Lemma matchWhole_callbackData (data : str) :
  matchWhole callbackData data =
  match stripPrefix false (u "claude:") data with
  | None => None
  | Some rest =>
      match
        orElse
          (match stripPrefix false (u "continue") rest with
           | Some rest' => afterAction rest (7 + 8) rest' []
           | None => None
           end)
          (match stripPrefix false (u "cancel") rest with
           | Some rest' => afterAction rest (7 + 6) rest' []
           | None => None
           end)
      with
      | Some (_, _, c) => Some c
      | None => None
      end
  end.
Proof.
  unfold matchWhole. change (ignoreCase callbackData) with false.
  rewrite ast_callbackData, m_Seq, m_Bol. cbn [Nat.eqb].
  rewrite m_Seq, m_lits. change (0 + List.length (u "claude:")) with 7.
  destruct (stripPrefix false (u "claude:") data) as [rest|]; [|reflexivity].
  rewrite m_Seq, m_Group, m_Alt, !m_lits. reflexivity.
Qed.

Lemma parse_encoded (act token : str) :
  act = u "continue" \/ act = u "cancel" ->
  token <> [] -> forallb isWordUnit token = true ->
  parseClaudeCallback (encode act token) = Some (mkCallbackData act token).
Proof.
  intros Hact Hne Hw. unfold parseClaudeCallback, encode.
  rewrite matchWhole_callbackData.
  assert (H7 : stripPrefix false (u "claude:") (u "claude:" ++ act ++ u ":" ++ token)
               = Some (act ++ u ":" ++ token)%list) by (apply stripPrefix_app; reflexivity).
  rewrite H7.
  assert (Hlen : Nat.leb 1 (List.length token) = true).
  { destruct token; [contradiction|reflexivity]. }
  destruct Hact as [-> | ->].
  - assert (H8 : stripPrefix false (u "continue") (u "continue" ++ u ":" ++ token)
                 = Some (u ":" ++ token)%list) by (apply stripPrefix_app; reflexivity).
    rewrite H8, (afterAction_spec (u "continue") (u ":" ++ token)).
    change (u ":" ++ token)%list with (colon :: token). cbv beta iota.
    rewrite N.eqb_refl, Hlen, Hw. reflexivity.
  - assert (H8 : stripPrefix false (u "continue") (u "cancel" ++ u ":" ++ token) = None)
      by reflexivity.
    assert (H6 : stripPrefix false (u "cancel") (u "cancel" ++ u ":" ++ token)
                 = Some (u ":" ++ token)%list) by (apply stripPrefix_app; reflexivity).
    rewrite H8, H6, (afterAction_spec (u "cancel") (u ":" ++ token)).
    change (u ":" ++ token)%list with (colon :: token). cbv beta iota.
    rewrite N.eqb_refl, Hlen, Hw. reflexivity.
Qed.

* * *

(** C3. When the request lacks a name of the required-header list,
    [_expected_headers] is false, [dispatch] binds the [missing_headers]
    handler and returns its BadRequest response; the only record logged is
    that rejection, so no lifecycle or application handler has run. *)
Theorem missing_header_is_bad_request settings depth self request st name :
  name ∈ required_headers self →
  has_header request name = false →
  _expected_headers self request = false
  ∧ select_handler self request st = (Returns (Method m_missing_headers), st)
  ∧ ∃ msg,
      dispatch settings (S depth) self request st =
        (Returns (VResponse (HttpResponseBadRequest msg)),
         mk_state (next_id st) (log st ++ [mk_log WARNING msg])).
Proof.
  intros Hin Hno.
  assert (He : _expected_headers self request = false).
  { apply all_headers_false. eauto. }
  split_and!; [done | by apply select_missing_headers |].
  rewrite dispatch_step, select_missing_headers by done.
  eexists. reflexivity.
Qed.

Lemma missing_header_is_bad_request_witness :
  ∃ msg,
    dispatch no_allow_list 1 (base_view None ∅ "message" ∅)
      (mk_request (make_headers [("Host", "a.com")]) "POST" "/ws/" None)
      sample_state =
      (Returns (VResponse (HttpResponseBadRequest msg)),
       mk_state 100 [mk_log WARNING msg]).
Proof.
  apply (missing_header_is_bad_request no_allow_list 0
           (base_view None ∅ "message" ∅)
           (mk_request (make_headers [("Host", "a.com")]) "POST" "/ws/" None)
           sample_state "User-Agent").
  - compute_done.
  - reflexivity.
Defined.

...

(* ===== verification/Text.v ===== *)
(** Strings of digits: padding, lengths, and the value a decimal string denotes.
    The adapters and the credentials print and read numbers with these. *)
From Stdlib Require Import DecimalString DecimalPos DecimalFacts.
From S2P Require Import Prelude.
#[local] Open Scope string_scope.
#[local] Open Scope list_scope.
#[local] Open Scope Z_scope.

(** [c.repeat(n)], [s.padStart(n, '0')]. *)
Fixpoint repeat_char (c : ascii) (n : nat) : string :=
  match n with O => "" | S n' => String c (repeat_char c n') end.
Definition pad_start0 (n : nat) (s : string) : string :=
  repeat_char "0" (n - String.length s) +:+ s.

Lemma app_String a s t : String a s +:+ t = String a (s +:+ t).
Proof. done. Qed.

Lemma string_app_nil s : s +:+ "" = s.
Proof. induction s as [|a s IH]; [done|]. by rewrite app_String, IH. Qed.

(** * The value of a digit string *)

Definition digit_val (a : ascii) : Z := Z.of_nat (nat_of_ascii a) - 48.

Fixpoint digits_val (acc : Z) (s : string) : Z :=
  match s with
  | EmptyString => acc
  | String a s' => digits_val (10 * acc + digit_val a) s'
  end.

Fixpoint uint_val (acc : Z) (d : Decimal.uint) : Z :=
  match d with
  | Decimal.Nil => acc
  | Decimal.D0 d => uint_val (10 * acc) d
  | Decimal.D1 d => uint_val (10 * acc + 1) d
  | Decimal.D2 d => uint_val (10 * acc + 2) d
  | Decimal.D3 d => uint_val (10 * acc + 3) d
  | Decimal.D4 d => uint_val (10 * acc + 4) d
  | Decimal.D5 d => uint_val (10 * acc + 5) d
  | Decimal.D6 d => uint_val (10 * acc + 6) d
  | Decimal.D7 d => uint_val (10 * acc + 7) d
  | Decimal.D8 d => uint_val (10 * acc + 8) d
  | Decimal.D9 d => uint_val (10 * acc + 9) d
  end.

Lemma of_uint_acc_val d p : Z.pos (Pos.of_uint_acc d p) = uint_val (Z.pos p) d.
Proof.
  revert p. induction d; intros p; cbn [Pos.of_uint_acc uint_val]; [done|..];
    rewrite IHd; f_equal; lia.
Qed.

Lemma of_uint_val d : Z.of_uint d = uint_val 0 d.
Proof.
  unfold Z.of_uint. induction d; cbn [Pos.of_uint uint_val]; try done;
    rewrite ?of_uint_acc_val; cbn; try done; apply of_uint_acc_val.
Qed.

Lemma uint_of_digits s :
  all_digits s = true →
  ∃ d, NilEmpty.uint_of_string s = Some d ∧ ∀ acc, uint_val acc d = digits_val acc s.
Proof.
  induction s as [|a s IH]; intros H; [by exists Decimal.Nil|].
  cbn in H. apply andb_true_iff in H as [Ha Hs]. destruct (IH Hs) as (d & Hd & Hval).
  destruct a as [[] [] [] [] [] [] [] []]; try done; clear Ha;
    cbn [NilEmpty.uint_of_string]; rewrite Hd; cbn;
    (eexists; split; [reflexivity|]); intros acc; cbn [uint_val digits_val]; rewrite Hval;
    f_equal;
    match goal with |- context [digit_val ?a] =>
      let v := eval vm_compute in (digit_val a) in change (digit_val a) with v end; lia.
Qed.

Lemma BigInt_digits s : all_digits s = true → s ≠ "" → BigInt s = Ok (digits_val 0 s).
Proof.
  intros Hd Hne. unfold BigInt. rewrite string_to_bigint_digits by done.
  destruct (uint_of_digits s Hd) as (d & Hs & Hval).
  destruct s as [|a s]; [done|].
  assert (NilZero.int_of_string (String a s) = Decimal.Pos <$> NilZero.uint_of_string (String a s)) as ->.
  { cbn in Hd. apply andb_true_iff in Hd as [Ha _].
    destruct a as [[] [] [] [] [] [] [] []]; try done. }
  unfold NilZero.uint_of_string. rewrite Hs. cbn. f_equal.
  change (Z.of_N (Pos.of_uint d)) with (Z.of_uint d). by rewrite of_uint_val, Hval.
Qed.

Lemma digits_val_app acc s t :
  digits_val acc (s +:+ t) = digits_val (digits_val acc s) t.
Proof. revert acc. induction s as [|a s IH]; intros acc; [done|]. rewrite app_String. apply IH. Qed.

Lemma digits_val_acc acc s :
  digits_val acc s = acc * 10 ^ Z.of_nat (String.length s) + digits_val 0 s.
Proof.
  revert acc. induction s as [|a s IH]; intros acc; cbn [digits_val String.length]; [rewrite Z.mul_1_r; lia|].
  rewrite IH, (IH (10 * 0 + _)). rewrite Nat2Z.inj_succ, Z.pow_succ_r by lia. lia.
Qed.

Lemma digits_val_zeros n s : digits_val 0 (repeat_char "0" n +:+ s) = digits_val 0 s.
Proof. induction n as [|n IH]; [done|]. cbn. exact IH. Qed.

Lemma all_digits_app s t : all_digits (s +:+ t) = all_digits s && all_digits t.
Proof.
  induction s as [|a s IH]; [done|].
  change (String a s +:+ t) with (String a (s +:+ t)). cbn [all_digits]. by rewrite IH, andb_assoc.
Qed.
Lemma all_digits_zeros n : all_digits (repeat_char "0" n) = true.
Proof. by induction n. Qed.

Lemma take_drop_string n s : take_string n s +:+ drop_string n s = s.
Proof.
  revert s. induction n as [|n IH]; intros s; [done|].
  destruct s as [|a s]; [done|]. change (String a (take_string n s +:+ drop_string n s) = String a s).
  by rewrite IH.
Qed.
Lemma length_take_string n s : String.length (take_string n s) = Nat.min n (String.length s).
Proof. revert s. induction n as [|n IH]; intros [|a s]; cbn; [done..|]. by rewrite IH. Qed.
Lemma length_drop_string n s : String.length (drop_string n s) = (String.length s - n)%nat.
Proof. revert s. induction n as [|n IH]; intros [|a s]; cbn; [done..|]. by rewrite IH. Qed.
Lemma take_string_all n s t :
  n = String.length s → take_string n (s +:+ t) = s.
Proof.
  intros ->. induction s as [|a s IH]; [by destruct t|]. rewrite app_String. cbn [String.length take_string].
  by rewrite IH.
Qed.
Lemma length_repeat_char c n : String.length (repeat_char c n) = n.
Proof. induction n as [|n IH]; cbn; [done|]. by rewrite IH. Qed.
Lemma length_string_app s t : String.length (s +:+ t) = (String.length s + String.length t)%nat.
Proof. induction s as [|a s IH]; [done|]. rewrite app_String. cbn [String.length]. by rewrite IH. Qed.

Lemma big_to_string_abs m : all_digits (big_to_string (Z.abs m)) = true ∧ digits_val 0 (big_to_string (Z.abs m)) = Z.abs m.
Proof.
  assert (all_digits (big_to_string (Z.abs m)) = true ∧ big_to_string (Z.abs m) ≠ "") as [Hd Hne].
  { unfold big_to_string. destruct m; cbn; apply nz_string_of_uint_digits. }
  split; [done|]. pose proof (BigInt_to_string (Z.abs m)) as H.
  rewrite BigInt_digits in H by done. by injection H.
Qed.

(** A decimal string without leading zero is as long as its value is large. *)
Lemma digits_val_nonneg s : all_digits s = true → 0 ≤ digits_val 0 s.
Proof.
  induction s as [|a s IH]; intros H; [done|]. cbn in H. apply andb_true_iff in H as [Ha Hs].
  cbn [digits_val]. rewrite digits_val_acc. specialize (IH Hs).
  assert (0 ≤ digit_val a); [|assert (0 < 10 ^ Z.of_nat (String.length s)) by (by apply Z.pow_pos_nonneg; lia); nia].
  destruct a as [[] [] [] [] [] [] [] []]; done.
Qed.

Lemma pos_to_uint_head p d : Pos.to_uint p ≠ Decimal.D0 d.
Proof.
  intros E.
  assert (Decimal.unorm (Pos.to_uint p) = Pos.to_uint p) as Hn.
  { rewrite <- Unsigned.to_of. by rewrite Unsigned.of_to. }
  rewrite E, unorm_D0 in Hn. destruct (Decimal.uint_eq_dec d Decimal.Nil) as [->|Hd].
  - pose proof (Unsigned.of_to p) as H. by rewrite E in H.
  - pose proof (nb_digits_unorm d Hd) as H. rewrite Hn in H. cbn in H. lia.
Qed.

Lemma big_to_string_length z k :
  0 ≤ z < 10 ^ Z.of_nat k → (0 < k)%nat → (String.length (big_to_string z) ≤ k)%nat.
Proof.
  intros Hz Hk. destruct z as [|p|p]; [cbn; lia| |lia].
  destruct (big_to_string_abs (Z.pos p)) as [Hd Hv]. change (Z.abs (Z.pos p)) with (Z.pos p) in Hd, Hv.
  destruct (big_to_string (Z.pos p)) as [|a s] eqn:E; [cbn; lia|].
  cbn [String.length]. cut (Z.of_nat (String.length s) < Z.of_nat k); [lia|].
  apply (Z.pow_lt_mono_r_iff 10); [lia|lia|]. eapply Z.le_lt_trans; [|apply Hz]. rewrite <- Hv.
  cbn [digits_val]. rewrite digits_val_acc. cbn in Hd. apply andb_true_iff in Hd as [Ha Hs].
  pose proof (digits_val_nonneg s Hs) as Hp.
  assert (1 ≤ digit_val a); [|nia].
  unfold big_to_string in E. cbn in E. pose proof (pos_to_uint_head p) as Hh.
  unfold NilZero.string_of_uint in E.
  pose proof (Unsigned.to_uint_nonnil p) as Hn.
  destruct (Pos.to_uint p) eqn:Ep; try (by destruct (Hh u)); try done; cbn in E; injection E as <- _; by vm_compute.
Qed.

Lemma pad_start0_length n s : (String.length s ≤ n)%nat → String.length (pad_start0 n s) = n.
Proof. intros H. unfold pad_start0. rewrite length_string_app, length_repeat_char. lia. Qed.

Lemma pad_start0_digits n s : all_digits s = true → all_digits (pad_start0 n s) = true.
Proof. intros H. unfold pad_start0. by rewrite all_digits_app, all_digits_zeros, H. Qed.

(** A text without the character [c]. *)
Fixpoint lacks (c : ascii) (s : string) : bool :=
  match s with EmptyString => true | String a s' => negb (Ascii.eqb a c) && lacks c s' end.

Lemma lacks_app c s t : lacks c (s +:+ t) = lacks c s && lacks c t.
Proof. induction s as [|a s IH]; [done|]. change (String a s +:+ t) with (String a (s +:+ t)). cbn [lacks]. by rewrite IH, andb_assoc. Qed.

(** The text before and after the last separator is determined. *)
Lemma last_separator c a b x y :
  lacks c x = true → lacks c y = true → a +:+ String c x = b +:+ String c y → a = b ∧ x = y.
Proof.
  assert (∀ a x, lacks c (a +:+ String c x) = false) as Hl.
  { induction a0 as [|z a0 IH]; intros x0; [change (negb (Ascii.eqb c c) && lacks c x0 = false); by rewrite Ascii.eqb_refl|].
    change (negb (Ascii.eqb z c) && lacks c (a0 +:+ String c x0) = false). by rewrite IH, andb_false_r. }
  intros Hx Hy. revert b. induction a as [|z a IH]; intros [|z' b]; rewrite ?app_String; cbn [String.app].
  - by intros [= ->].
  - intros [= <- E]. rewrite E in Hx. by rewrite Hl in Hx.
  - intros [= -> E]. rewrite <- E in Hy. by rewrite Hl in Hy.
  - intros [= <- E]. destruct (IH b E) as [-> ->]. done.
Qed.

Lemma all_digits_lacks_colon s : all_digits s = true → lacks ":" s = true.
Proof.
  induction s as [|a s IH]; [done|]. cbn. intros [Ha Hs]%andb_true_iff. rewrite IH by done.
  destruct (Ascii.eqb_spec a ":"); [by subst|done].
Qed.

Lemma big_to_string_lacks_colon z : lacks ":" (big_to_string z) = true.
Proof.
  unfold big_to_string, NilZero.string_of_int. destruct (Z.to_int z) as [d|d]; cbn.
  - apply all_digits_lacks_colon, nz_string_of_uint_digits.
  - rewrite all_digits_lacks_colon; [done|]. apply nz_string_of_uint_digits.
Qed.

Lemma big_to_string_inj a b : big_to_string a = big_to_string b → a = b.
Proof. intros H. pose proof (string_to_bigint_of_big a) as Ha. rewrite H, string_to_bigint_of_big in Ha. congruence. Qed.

Task description: Using the data above, reproduce exactly the lines from the line that contains "digits_val acc s = acc" through the line that contains "n = String.length", including both.

Solution to the exercise:
  digits_val acc s = acc * 10 ^ Z.of_nat (String.length s) + digits_val 0 s.
Proof.
  revert acc. induction s as [|a s IH]; intros acc; cbn [digits_val String.length]; [rewrite Z.mul_1_r; lia|].
  rewrite IH, (IH (10 * 0 + _)). rewrite Nat2Z.inj_succ, Z.pow_succ_r by lia. lia.
Qed.

Lemma digits_val_zeros n s : digits_val 0 (repeat_char "0" n +:+ s) = digits_val 0 s.
Proof. induction n as [|n IH]; [done|]. cbn. exact IH. Qed.

Lemma all_digits_app s t : all_digits (s +:+ t) = all_digits s && all_digits t.
Proof.
  induction s as [|a s IH]; [done|].
  change (String a s +:+ t) with (String a (s +:+ t)). cbn [all_digits]. by rewrite IH, andb_assoc.
Qed.
Lemma all_digits_zeros n : all_digits (repeat_char "0" n) = true.
Proof. by induction n. Qed.

Lemma take_drop_string n s : take_string n s +:+ drop_string n s = s.
Proof.
  revert s. induction n as [|n IH]; intros s; [done|].
  destruct s as [|a s]; [done|]. change (String a (take_string n s +:+ drop_string n s) = String a s).
  by rewrite IH.
Qed.
Lemma length_take_string n s : String.length (take_string n s) = Nat.min n (String.length s).
Proof. revert s. induction n as [|n IH]; intros [|a s]; cbn; [done..|]. by rewrite IH. Qed.
Lemma length_drop_string n s : String.length (drop_string n s) = (String.length s - n)%nat.
Proof. revert s. induction n as [|n IH]; intros [|a s]; cbn; [done..|]. by rewrite IH. Qed.
Lemma take_string_all n s t :
  n = String.length s → take_string n (s +:+ t) = s.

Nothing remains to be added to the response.